Take the data below and copy exactly the lines starting at the one with "From S2P Require Import Prelude." and finishing at the one with "st_bar_time : Z;", both included.

---------------

(* ===== verification/StateStore.v ===== *)
(** Strategy state snapshots: [openpine/state/store.py] and
    [openpine/state/policy.py].

    The directory of snapshot files and the index file are the shared disk;
    every process keeps its own copy of the index.  A mutation of the index
    holds the file lock and reloads the index first.  The byte encoding
    (msgpack and [openpine/state/codec.py]) and SHA-256 are the parameters
    [encode], [decode] and [sha256]; the dictionaries of the metadata are JSON
    texts.  [stat] gives the signature of the index file after a write. *)

From S2P Require Import Prelude.

Inductive SavePolicy := EVERY_BAR | ON_REQUEST | INTERVAL.

#[export] Instance SavePolicy_eq_dec : EqDecision SavePolicy.
Proof. solve_decision. Defined.

Record SnapshotMetadata := mkMeta {
  snapshot_id : string;
  sm_strategy_id : string;
  artifact_id : string;
  params_hash : string;
  instrument_key : string;
  sm_timeframe : string;
  bar_time : Z;
  saved_at : Z;
  size_bytes : Z;
  sm_status : string;
  reason : string;
  data_fingerprint : option string;
  state_encoding : string;
  checksum : option string
}.

Record StrategyState := mkStrategyState {
  st_strategy_id : string;
  st_artifact_id : string;
  st_params_hash : string;
  st_instrument_key : string;
  st_timeframe : string;
  state_data : string;
  st_bar_time : Z;
  st_saved_at : Z
}.

(** The dictionary a snapshot file holds: the state without [saved_at], and
    [data_fingerprint] when the caller gave one. *)
Record StatePayload := mkPayload {
  key_strategy_id : string;
  key_artifact_id : string;
  key_params_hash : string;
  key_instrument_key : string;
  key_timeframe : string;
  last_processed_bar_time : Z;
  payload_state : string;
  payload_fingerprint : option string
}.

Definition to_payload (s : StrategyState) : StatePayload :=
  mkPayload (st_strategy_id s) (st_artifact_id s) (st_params_hash s) (st_instrument_key s) (st_timeframe s)
    (st_bar_time s) (state_data s) None.

(** [_snapshot_payload]. *)
Definition snapshot_payload (s : StrategyState) (fingerprint : option string) : StatePayload :=
  let p := to_payload s in
  match fingerprint with
  | Some _ => mkPayload (key_strategy_id p) (key_artifact_id p) (key_params_hash p) (key_instrument_key p)
                (key_timeframe p) (last_processed_bar_time p) (payload_state p) fingerprint
  | None => p
  end.

Definition from_payload (p : StatePayload) : StrategyState :=
  mkStrategyState (key_strategy_id p) (key_artifact_id p) (key_params_hash p) (key_instrument_key p)
    (key_timeframe p) (payload_state p) (last_processed_bar_time p) 0.

(** The index file: absent, unreadable, or a list of entries. *)
Inductive IndexFile := IndexMissing | IndexBad | IndexEntries (l : list SnapshotMetadata).

Section Store.
Context {Bytes : Type}.
Variable encode : StatePayload -> result string (Bytes * string).
Variable decode : Bytes -> string -> result string StatePayload.
Variable sha256 : Bytes -> string.
Variable byte_size : Bytes -> Z.

Record Disk := mkDisk {
  snap_files : gmap (string * string) Bytes;
  index : IndexFile;
  index_stat : option (Z * Z)
}.

(** The state of one process's store. *)
Record Mem := mkMem {
  save_policy : SavePolicy;
  save_interval_bars : Z;
  max_snapshots : Z;
  bars_since : gmap string Z;
  index_signature : option (Z * Z);
  snapshots : dict string (list SnapshotMetadata)
}.

Inductive state_error :=
| PathEscapes
| InvalidSnapshot (text : string)
| SnapshotNotFound (sid : string).

(** [_validate_path_component] on the file names the store builds: the last
    path component must be the whole name. *)
Definition valid_component (c : string) : bool :=
  str_truthy c && str_forall (fun a => negb (Nat.eqb (Ascii.nat_of_ascii a) 47)) c &&
  negb (bool_decide (c = ".")) && negb (bool_decide (c = "..")).

Definition path_ok (strategy sid : string) : bool :=
  valid_component ("strategy_id=" +:+ strategy) && valid_component ("snap_" +:+ sid +:+ ".state.msgpack.zst").

Definition group_append (d : dict string (list SnapshotMetadata)) (m : SnapshotMetadata)
    : dict string (list SnapshotMetadata) :=
  dset d (sm_strategy_id m) (default [] (dget d (sm_strategy_id m)) ++ [m]).

Definition has_file (d : Disk) (m : SnapshotMetadata) : bool :=
  match snap_files d !! (sm_strategy_id m, snapshot_id m) with Some _ => true | None => false end.

Definition with_snapshots (p : Mem) (sig : option (Z * Z)) (s : dict string (list SnapshotMetadata)) : Mem :=
  mkMem (save_policy p) (save_interval_bars p) (max_snapshots p) (bars_since p) sig s.

(** [_load_metadata_index]. *)
Definition load_metadata_index (d : Disk) (p : Mem) (force : bool) : Mem :=
  match index d with
  | IndexMissing => with_snapshots p None (if force then [] else snapshots p)
  | IndexBad => p
  | IndexEntries l =>
      with_snapshots p (index_stat d) (fold_left group_append (List.filter (has_file d) l) [])
  end.

Definition reload_if_changed (d : Disk) (p : Mem) : Mem :=
  if bool_decide (index_stat d = index_signature p) then p else load_metadata_index d p true.

(** [StateStore.__init__]. *)
Definition StateStore_init (d : Disk) (policy : SavePolicy) (interval max : Z) : Mem :=
  load_metadata_index d (mkMem policy interval (Z.max 1 max) ∅ None []) false.

(** [_persist_metadata_index]; [stat] is what the file system reports afterwards. *)
Definition persist (d : Disk) (p : Mem) (stat : Z * Z) : Disk * Mem :=
  (mkDisk (snap_files d) (IndexEntries (concat (dvalues (snapshots p)))) (Some stat),
   with_snapshots p (Some stat) (snapshots p)).

(** Newest first by bar time, then by time of saving ([sorted(..., reverse=True)]). *)
Definition meta_key (m : SnapshotMetadata) : Z * Z := (bar_time m, saved_at m).
Definition newest_first (l : list SnapshotMetadata) : list SnapshotMetadata :=
  sort_by (fun a b => pair_leb (meta_key b) (meta_key a)) l.

(** [_prune_strategy_snapshots]: the kept entries and the deleted ones. *)
Definition prune (max : Z) (l : list SnapshotMetadata) : list SnapshotMetadata * list SnapshotMetadata :=
  let sorted := newest_first l in (rev (take (Z.to_nat max) sorted), drop (Z.to_nat max) sorted).

Definition set_sm_status (st : string) (m : SnapshotMetadata) : SnapshotMetadata :=
  mkMeta (snapshot_id m) (sm_strategy_id m) (artifact_id m) (params_hash m) (instrument_key m) (sm_timeframe m)
    (bar_time m) (saved_at m) (size_bytes m) st (reason m) (data_fingerprint m) (state_encoding m) (checksum m).

Definition supersede (m : SnapshotMetadata) : SnapshotMetadata :=
  if bool_decide (sm_status m = "active") then set_sm_status "superseded" m else m.

Definition delete_files (strategy : string) (ms : list SnapshotMetadata) (f : gmap (string * string) Bytes)
    : gmap (string * string) Bytes :=
  fold_left (fun acc m => delete (strategy, snapshot_id m) acc) ms f.

(** The interval test of [save_snapshot]: skip, counting the bar, or go on. *)
Definition interval_skips (p : Mem) (strategy : string) : bool :=
  bool_decide (save_policy p = INTERVAL) && (default 0 (bars_since p !! strategy) <? save_interval_bars p).

Definition set_bars (p : Mem) (strategy : string) (n : Z) : Mem :=
  mkMem (save_policy p) (save_interval_bars p) (max_snapshots p) (<[strategy := n]> (bars_since p))
    (index_signature p) (snapshots p).

(** The locked part of [save_snapshot]. *)
Definition commit_snapshot (d : Disk) (p : Mem) (meta : SnapshotMetadata) (stat : Z * Z) : Disk * Mem :=
  let strategy := sm_strategy_id meta in
  let p1 := load_metadata_index d p true in
  let mine := (supersede <$> default [] (dget (snapshots p1) strategy)) ++ [meta] in
  let '(keep, stale) := prune (max_snapshots p1) mine in
  let p2 := set_bars (with_snapshots p1 (index_signature p1) (dset (snapshots p1) strategy keep)) strategy 0 in
  persist (mkDisk (delete_files strategy stale (snap_files d)) (index d) (index_stat d)) p2 stat.

(** [save_snapshot]; [sid] is the new uuid, [now] the clock. *)
Definition save_snapshot (d : Disk) (p : Mem) (state : StrategyState) (rsn : string) (failed_bar : bool)
    (fingerprint : option string) (sid : string) (now : Z) (stat : Z * Z)
    : Disk * Mem * result state_error (option SnapshotMetadata) :=
  if failed_bar then (d, p, Ok None)
  else
    let strategy := st_strategy_id state in
    let seen := default 0 (bars_since p !! strategy) in
    if interval_skips p strategy then (d, set_bars p strategy (seen + 1), Ok None)
    else
      match encode (snapshot_payload state fingerprint) with
      | Err e => (d, p, Err (InvalidSnapshot e))
      | Ok (packed, encoding) =>
          if negb (path_ok strategy sid) then (d, p, Err PathEscapes)
          else
            let d1 := mkDisk (<[(strategy, sid) := packed]> (snap_files d)) (index d) (index_stat d) in
            let meta := mkMeta sid strategy (st_artifact_id state) (st_params_hash state) (st_instrument_key state)
                          (st_timeframe state) (st_bar_time state) now (byte_size packed) "active" rsn fingerprint
                          encoding (Some (sha256 packed)) in
            let '(d2, p2) := commit_snapshot d1 p meta stat in
            (d2, p2, Ok (Some meta))
      end.

(** The filters of [latest_snapshot_metadata]. *)
Record Filters := mkFilters {
  f_artifact_id : option string;
  f_params_hash : option string;
  f_instrument_key : option string;
  f_timeframe : option string;
  f_data_fingerprint : option string;
  f_at_or_before : option Z
}.

Definition no_filters : Filters := mkFilters None None None None None None.

Definition opt_match (f : option string) (v : string) : bool :=
  match f with None => true | Some x => bool_decide (v = x) end.

Definition meta_matches (f : Filters) (m : SnapshotMetadata) : bool :=
  bool_decide (sm_status m = "active") && opt_match (f_artifact_id f) (artifact_id m) &&
  opt_match (f_params_hash f) (params_hash m) && opt_match (f_instrument_key f) (instrument_key m) &&
  opt_match (f_timeframe f) (sm_timeframe m) &&
  match f_data_fingerprint f with None => true | Some x => bool_decide (data_fingerprint m = Some x) end &&
  match f_at_or_before f with None => true | Some t => bar_time m <=? t end.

---------------

■ Solution below
From S2P Require Import Prelude.

Inductive SavePolicy := EVERY_BAR | ON_REQUEST | INTERVAL.

#[export] Instance SavePolicy_eq_dec : EqDecision SavePolicy.
Proof. solve_decision. Defined.

Record SnapshotMetadata := mkMeta {
  snapshot_id : string;
  sm_strategy_id : string;
  artifact_id : string;
  params_hash : string;
  instrument_key : string;
  sm_timeframe : string;
  bar_time : Z;
  saved_at : Z;
  size_bytes : Z;
  sm_status : string;
  reason : string;
  data_fingerprint : option string;
  state_encoding : string;
  checksum : option string
}.

Record StrategyState := mkStrategyState {
  st_strategy_id : string;
  st_artifact_id : string;
  st_params_hash : string;
  st_instrument_key : string;
  st_timeframe : string;
  state_data : string;
  st_bar_time : Z;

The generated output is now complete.